This, like all unfounded opinions, of
course originated in ignorance, which is always ready to have
recourse to conjecture and guesswork, in preference to travelling
through the long, mountainous, and stony road of patient
investigation; it is, however, an error far more absurd and more
destitute of tenable grounds than the ancient belief that the
Gitanos were Egyptians, which they themselves have always professed
to be, and which the original written documents which they brought
with them on their first arrival in Western Europe, and which bore
the signature of the king of Bohemia, expressly stated them to be.

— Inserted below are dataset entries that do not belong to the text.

(* ===== verification/OutboxFacts.v ===== *)
(** * What one delivery sends

    [Asks id m]: [m] only records, and of the vendor it asks nothing but tokens and
    receipts, on behalf of [id].  From it the file derives what a dispatch can do: it
    sends at most one message, and only of a row it then settles. *)

From S2P Require Import Prelude PyText PyVal Enums Models Kernel CanonicalJson Events EventLog.
From S2P Require Import Identity Policy RateLimit ActionState ActionGateway RobotTransport.
From S2P Require Import RobotGateway OutboxService OutboxDispatch.

(** The tables of delivery are as they were, and the vendor was sent [l] for [id]. *)
Record delivers (id : uuid) (l : list VendorRequest) (s s' : OutboxDb) : Prop := {
  delivers_core : recorded (core s) (core s');
  delivers_catalog : catalog s' = catalog s;
  delivers_im : im s' = im s;
  delivers_outbox : outbox s' = outbox s;
  delivers_vendor : vendor s' = (vendor s ++ l)%list;
  delivers_origin : Forall (λ q, origin q = id) l
}.

(** The messages among requests. *)
Definition messages (l : list VendorRequest) : list VendorRequest := filter is_message l.

(** Of the requests sent for [id], [ms] are messages. *)
Definition sent (id : uuid) (ms : list VendorRequest) (s s' : OutboxDb) : Prop :=
  ∃ l, delivers id l s s' ∧ messages l = ms.

Definition asked (id : uuid) : OutboxDb → OutboxDb → Prop := sent id [].

Lemma delivers_refl id s : delivers id [] s s.
Proof. split; try done. by rewrite app_nil_r. Qed.

Lemma delivers_trans id l1 l2 s1 s2 s3 :
  delivers id l1 s1 s2 → delivers id l2 s2 s3 → delivers id (l1 ++ l2) s1 s3.
Proof.
  intros [? ? ? ? Hv1 Ho1] [? ? ? ? Hv2 Ho2]. split; try congruence.
  - by transitivity (core s2).
  - by rewrite Hv2, Hv1, app_assoc.
  - by apply Forall_app.
Qed.

Lemma messages_app l1 l2 : messages (l1 ++ l2) = (messages l1 ++ messages l2)%list.
Proof. apply filter_app. Qed.

Lemma sent_trans id m1 m2 s1 s2 s3 : sent id m1 s1 s2 → sent id m2 s2 s3 → sent id (m1 ++ m2) s1 s3.
Proof.
  intros (l1 & H1 & <-) (l2 & H2 & <-). exists (l1 ++ l2)%list.
  split; [by eapply delivers_trans|apply messages_app].
Qed.

#[export] Instance asked_preorder id : PreOrder (asked id).
Proof.
  split.
  - intros s. exists []. split; [apply delivers_refl|done].
  - intros s1 s2 s3. apply sent_trans.
Qed.

Lemma asked_sent id ms s1 s2 s3 : asked id s1 s2 → sent id ms s2 s3 → sent id ms s1 s3.
Proof. apply sent_trans. Qed.

Lemma sent_asked id ms s1 s2 s3 : sent id ms s1 s2 → asked id s2 s3 → sent id ms s1 s3.
Proof. intros H12 H23. rewrite <-(app_nil_r ms). by eapply sent_trans. Qed.

Lemma delivers_kernel id s k : recorded (core s) k → delivers id [] s (set_kernel k s).
Proof. intros Hk. split; try done. by rewrite app_nil_r. Qed.

Definition Asks (id : uuid) {A} (m : Py OutboxDb A) : Prop := ∀ s, wp m (λ _, asked id s) (λ _, asked id s) s.

Create HintDb asks discriminated.
#[export] Hint Constants Opaque : asks.

Section Rules.
Context {id : uuid}.

Lemma ret_asks {A} (a : A) : Asks id (mret a).
Proof. intros s. by apply wp_ret. Qed.
Lemma raise_asks {A} e : Asks id (raise (A := A) e).
Proof. intros s. by apply wp_raise. Qed.
Lemma raise_if_asks b e : Asks id (raise_if b e).
Proof. intros s. by destruct b; apply wp_ret || apply wp_raise. Qed.
Lemma gets_asks {A} (f : OutboxDb → A) : Asks id (gets f).
Proof. intros s. by apply wp_gets. Qed.
Lemma in_kernel_asks {A} (m : Py Kernel A) : Recording m → Asks id (in_kernel m).
Proof.
  intros Hm s. apply wp_recording; [apply Hm|..]; intros ? k Hk; exists []; split; (by apply delivers_kernel) || done.
Qed.
Lemma bind_asks {A B} (m : Py OutboxDb A) (f : A → Py OutboxDb B) :
  Asks id m → (∀ a, Asks id (f a)) → Asks id (m ≫= f).
Proof.
  intros Hm Hf s. apply wp_bind. eapply wp_mono; [apply Hm| |done]. intros a s' Hs.
  eapply wp_mono; [apply Hf|..]; intros; cbv beta in *; by transitivity s'.
Qed.
Lemma try_catch_asks {A} (m : Py OutboxDb A) h :
  Asks id m → (∀ e k, h e = Some k → Asks id k) → Asks id (try_catch m h).
Proof.
  intros Hm Hh s. apply wp_try_catch. eapply wp_mono; [apply Hm|done|].
  intros e s' Hs. cbv beta in *. destruct (h e) as [k|] eqn:He; [|done].
  eapply wp_mono; [by eapply Hh|..]; intros; cbv beta in *; by transitivity s'.
Qed.
Lemma limit_call_asks `{RateLimiter (gmap string Window)} now key limit : Asks id (limit_call now key limit).
Proof.
  intros s. unfold wp, limit_call. destruct (allow _ _ _ _). exists []. split; [|done].
  split; try done. by rewrite app_nil_r.
Qed.
Lemma vendor_call_asks `{RobotVendor} q : origin q = id → is_message q = false → Asks id (vendor_call q).
Proof.
  intros Hid Hq s. exists [q]. split; [split; done || by apply Forall_singleton|].
  unfold messages. rewrite filter_cons_False; [done|]. rewrite Hq. intros [].
Qed.
End Rules.
(** ** Enqueueing *)

Lemma wp_block_waiting o s0 s reason (Q : DingTalkRobotOutbox → OutboxDb → Prop) (X : exn → OutboxDb → Prop) :
  holds [] o s0 s → reason ≠ "delivery_retry_exhausted" →
  (∀ o' s', holds [] o' s0 s' → same_attempt o o' → waiting o' → Q o' s') → (∀ e s', quiet s0 s' → X e s') →
  wp (_block reason None o) Q X s.
Proof.
  intros Hs Hreason HQ HX. eapply wp_block; [done|..].
  - intros mapped s1 Hs1. eapply HQ; [done|by destruct o|]. left. destruct o; cbn. split; [done|]. by intros [=].
  - intros e mapped s1 Hs1. by eapply HX, holds_quiet.
Qed.

Lemma holds_asked o s0 s s' :
  holds [] o s0 s → asked (DingTalkRobotOutbox.id o) s s' → holds [] o s0 s'.
Proof.
  intros [? ? ? ? (l1 & Hv1 & Ho1 & Hl1)] (l2 & [] & Hl2). split; try congruence.
  - by transitivity (core s).
  - exists (l1 ++ l2)%list. rewrite delivers_vendor, Hv1, app_assoc, messages_app, Hl1, Hl2.
    split; [done|]. split; [by apply Forall_app|done].
Qed.

(** A prefix that asks nothing of importance, while a row is held. *)
Lemma wp_held_asks {A} (m : Py OutboxDb A) o s0 s (Q : A → OutboxDb → Prop) (X : exn → OutboxDb → Prop) :
  Asks (DingTalkRobotOutbox.id o) m → holds [] o s0 s →
  (∀ a s', holds [] o s0 s' → Q a s') → (∀ e s', holds [] o s0 s' → X e s') → wp m Q X s.
Proof. intros Hm Hs HQ HX. eapply wp_asks; [done|..]; intros; [apply HQ|apply HX]; by eapply holds_asked. Qed.

Lemma prepared_inputs_asks id m r i :
  Asks id (try_catch
    (answer ← _answer_for_run_metadata (Run.organization_id r) (Run.id r);
     principal ← in_kernel (load_principal_by_id (Run.organization_id r) (ImInboxMessage.subject_user_id m));
     in_kernel (require_run_content principal (Run.id r) false
      (Some (default "" (ImInstallation.external_corp_id i))));;
     mret (Some (answer, principal)))
    (λ e, if denied e then Some (mret None) else None)).
Proof.
  apply try_catch_asks.
  - apply bind_asks; [apply answer_asks|]. intros answer. asks.
  - intros e k. destruct (denied e); [intros [= <-]; asks|done].
Qed.

Lemma wp_prepare_queue l o s0 s (Q : DingTalkRobotOutbox → OutboxDb → Prop) (X : exn → OutboxDb → Prop) :
  holds [] o s0 s →
  (∀ o' s', holds [] o' s0 s' → same_attempt o o' → waiting o' → Q o' s') → (∀ e s', quiet s0 s' → X e s') →
  wp (_prepare_queue l o) Q X s.
Proof.
  intros Hs HQ HX. destruct l as [m r i b c]. unfold _prepare_queue. cbv zeta.
  apply wp_bind. eapply wp_held_asks; [apply prepared_inputs_asks|done| |].
  2:{ intros e s1 Hs1. by eapply HX, holds_quiet. }
  intros [[[text classification] principal]|] s1 Hs1; [|by eapply wp_block_waiting].
  apply wp_bind. eapply wp_held_asks; [|done|..].
  { destruct (bool_decide _); [|asks]. apply bind_asks; [apply group_delivery_asks|asks]. }
  2:{ intros e s2 Hs2. by eapply HX, holds_quiet. }
  intros [[[audience mode] content]|] s2 Hs2; [|by eapply wp_block_waiting].
  apply wp_bind, wp_gets. destruct (negb _); [by eapply wp_block_waiting|].
  apply wp_bind. eapply wp_held_kernel; [apply _|done| |].
  2:{ intros e s3 Hs3. by eapply HX, holds_quiet. }
  intros now s3 Hs3. apply wp_bind. eapply wp_assign; [done|by destruct o|]. intros s4 Hs4.
  apply wp_bind. eapply wp_outbox_audit; [done|..]; [|intros e s5 Hs5; by eapply HX, holds_quiet].
  intros s5 Hs5. apply wp_ret. eapply HQ; [done|by destruct o|]. right. by destruct o.
Qed.
(* ===== verification/WorkflowSpec.v ===== *)
(** * Workflow specifications ([automation/schemas.py])

    A workflow is a list of steps that name the steps they depend on.  The validators of
    [WorkflowStepSpec] and [WorkflowSpec] are below, the search for cycles with its two
    sets of marks.  Reading the fields of a JSON document is pydantic's, and a
    parameter ([SpecFields]). *)

From S2P Require Import Prelude PyText PyVal Regex Enums.

Module WorkflowStepSpec.
Record WorkflowStepSpec : Type := Make {
  id : string;
  name : string;
  type : WorkflowStepType;
  depends_on : list string;
  prompt : option string;
  model_profile : option string;
  title : option string;
  body : option string;
  review_instructions : option string;
  disallow_self_review : bool
}.
End WorkflowStepSpec.
Abbreviation WorkflowStepSpec := WorkflowStepSpec.WorkflowStepSpec.

Definition WorkflowSpec : Type := list WorkflowStepSpec.

(** ** Templates *)

(** [^[a-z][a-z0-9_-]{0,63}$] *)
Definition _STEP_KEY (s : string) : bool :=
  match chars s with
  | a :: l => is_lower a && forallb (λ c, is_lower c || is_digit c || one_of "_-" c) l &&
              (length l <=? 63)%nat
  | [] => false
  end.

Definition key_char (c : ascii) : bool := is_lower c || is_upper c || is_digit c || one_of "_-" c.

Definition _PLACEHOLDER : re :=
  seq [lit "{{"; star (Cls is_space);
       Group 1 (alts [Cat (lit "input") (plus (Cat (lit ".") (plus (Cls key_char))));
                      lit "execution.id"; lit "workflow.id"; lit "scheduled_for"]);
       star (Cls is_space); lit "}}"].

(** A dot is any character but a line feed. *)
Definition _ANY_PLACEHOLDER : re :=
  seq [lit "{{"; lazy (Cls (λ c, negb (code c =? 10)%N)); lit "}}"].

Definition supported_placeholders (template : string) : bool :=
  forallb (fullmatch _PLACEHOLDER) (findall _ANY_PLACEHOLDER template).

(** ** One step *)

(** The message of the first check that fails: [if check: raise ValueError(message)]. *)
Definition first_failure (checks : list (bool * string)) : option string :=
  snd <$> find fst checks.

Definition is_none {A} (o : option A) : bool := match o with None => true | Some _ => false end.

Definition validate_type_contract (s : WorkflowStepSpec) : option string :=
  let kind t := bool_decide (WorkflowStepSpec.type s = t) in
  first_failure
    [(negb (_STEP_KEY (WorkflowStepSpec.id s)),
      "step id must start with a letter and contain lowercase safe characters");
     (negb (length (remove_dups (WorkflowStepSpec.depends_on s)) =?
            length (WorkflowStepSpec.depends_on s))%nat,
      "step dependencies must be unique");
     (bool_decide (WorkflowStepSpec.id s ∈ WorkflowStepSpec.depends_on s),
      "a workflow step cannot depend on itself");
     (kind WorkflowStepType.ANALYSIS && is_none (WorkflowStepSpec.prompt s),
      "analysis steps require a prompt");
     (kind WorkflowStepType.NOTIFICATION &&
        (is_none (WorkflowStepSpec.title s) || is_none (WorkflowStepSpec.body s)),
      "notification steps require title and body");
     (kind WorkflowStepType.HUMAN_REVIEW && is_none (WorkflowStepSpec.review_instructions s),
      "human review steps require review instructions");
     (negb (forallb supported_placeholders
        (omap id [WorkflowStepSpec.prompt s; WorkflowStepSpec.title s; WorkflowStepSpec.body s])),
      "workflow template contains an unsupported placeholder")].

(** The bounds of the fields. *)
Definition length_in (lo hi : Z) (s : string) : bool := (lo <=? py_len s)%Z && (py_len s <=? hi)%Z.
Definition optional_in (lo hi : Z) (o : option string) : bool :=
  match o with Some s => length_in lo hi s | None => true end.

Definition step_fields (s : WorkflowStepSpec) : bool :=
  length_in 1 64 (WorkflowStepSpec.id s) && length_in 1 200 (WorkflowStepSpec.name s) &&
  (length (WorkflowStepSpec.depends_on s) <=? 49)%nat &&
  optional_in 1 100000 (WorkflowStepSpec.prompt s) &&
  optional_in 1 120 (WorkflowStepSpec.model_profile s) &&
  optional_in 1 300 (WorkflowStepSpec.title s) &&
  optional_in 1 20000 (WorkflowStepSpec.body s) &&
  optional_in 1 20000 (WorkflowStepSpec.review_instructions s).

(** ** The graph of dependencies *)

(** [visiting] and [visited] *)
Record Marks : Type := MkMarks { visiting : gset string; visited : gset string }.

Definition by_id (spec : WorkflowSpec) : gmap string WorkflowStepSpec :=
  list_to_map (reverse (map (λ s, (WorkflowStepSpec.id s, s)) spec)).

Definition cyclic : string := "workflow dependency graph must be acyclic".

(** The recursion is as deep as there are steps being visited; the fuel stands for Python's
    recursion limit, far beyond the fifty steps of a specification. *)
Fixpoint visit (fuel : nat) (steps : gmap string WorkflowStepSpec) (step_id : string) :
    M string Marks unit :=
  match fuel with
  | O => raise "RecursionError"
  | S fuel =>
      marks ← gets (λ m, m);
      if bool_decide (step_id ∈ visiting marks) then raise cyclic
      else if bool_decide (step_id ∈ visited marks) then mret ()
      else
        modify (λ m, MkMarks ({[step_id]} ∪ visiting m) (visited m));;
        match steps !! step_id with
        | None => raise "KeyError"
        | Some step => for_each (WorkflowStepSpec.depends_on step) (visit fuel steps)
        end;;
        modify (λ m, MkMarks (visiting m ∖ {[step_id]}) ({[step_id]} ∪ visited m))
  end.

Definition unknown_dependencies (spec : WorkflowSpec) (s : WorkflowStepSpec) : list string :=
  order_by string_le
    (List.filter (λ d, is_none (by_id spec !! d)) (remove_dups (WorkflowStepSpec.depends_on s))).

Definition unknown_message (spec : WorkflowSpec) (s : WorkflowStepSpec) : string :=
  "workflow step " +:+ WorkflowStepSpec.id s +:+ " has unknown dependencies: " +:+
  py_repr (VList (map VStr (unknown_dependencies spec s))).

(** [None] when the specification is accepted, or the message of the [ValueError]. *)
Definition validate_dag (spec : WorkflowSpec) : option string :=
  let ids := map WorkflowStepSpec.id spec in
  if negb (size (by_id spec) =? length spec)%nat then Some "workflow step ids must be unique"
  else match List.filter (λ s, negb (bool_decide (unknown_dependencies spec s = []))) spec with
  | s :: _ => Some (unknown_message spec s)
  | [] =>
      match for_each ids (visit (S (length spec)) (by_id spec)) (MkMarks ∅ ∅) with
      | Ok _ _ => None
      | Raise message _ => Some message
      end
  end.

(** A document that validates: fields, steps, graph. *)
Definition valid_spec (spec : WorkflowSpec) : bool :=
  (1 <=? length spec)%nat && (length spec <=? 50)%nat && forallb step_fields spec &&
  forallb (λ s, is_none (validate_type_contract s)) spec && is_none (validate_dag spec).

(** ** Documents *)

Definition opt_val (o : option string) : val := match o with Some s => VStr s | None => VNone end.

The only clue to arrive at any certainty respecting their origin,
is the language which they still speak amongst themselves; but
before we can avail ourselves of the evidence of this language, it
will be necessary to make a few remarks respecting the principal
languages and dialects of that immense tract of country, peopled by
at least eighty millions of human beings, generally known by the
name of Hindustan, two Persian words tantamount to the land of Ind,
or, the land watered by the river Indus.
The most celebrated of these languages is the Sanskrida, or, as it
is known in Europe, the Sanscrit, which is the language of religion
of all those nations amongst whom the faith of Brahma has been
adopted; but though the language of religion, by which we mean the
tongue in which the religious books of the Brahmanic sect were
originally written and are still preserved, it has long since
ceased to be a spoken language; indeed, history is silent as to any
period when it was a language in common use amongst any of the
various tribes of the Hindus; its knowledge, as far as reading and
writing it went, having been entirely confined to the priests of
Brahma, or Brahmans, until within the last half-century, when the
British, having subjugated the whole of Hindustan, caused it to be
openly taught in the colleges which they established for the
instruction of their youth in the languages of the country.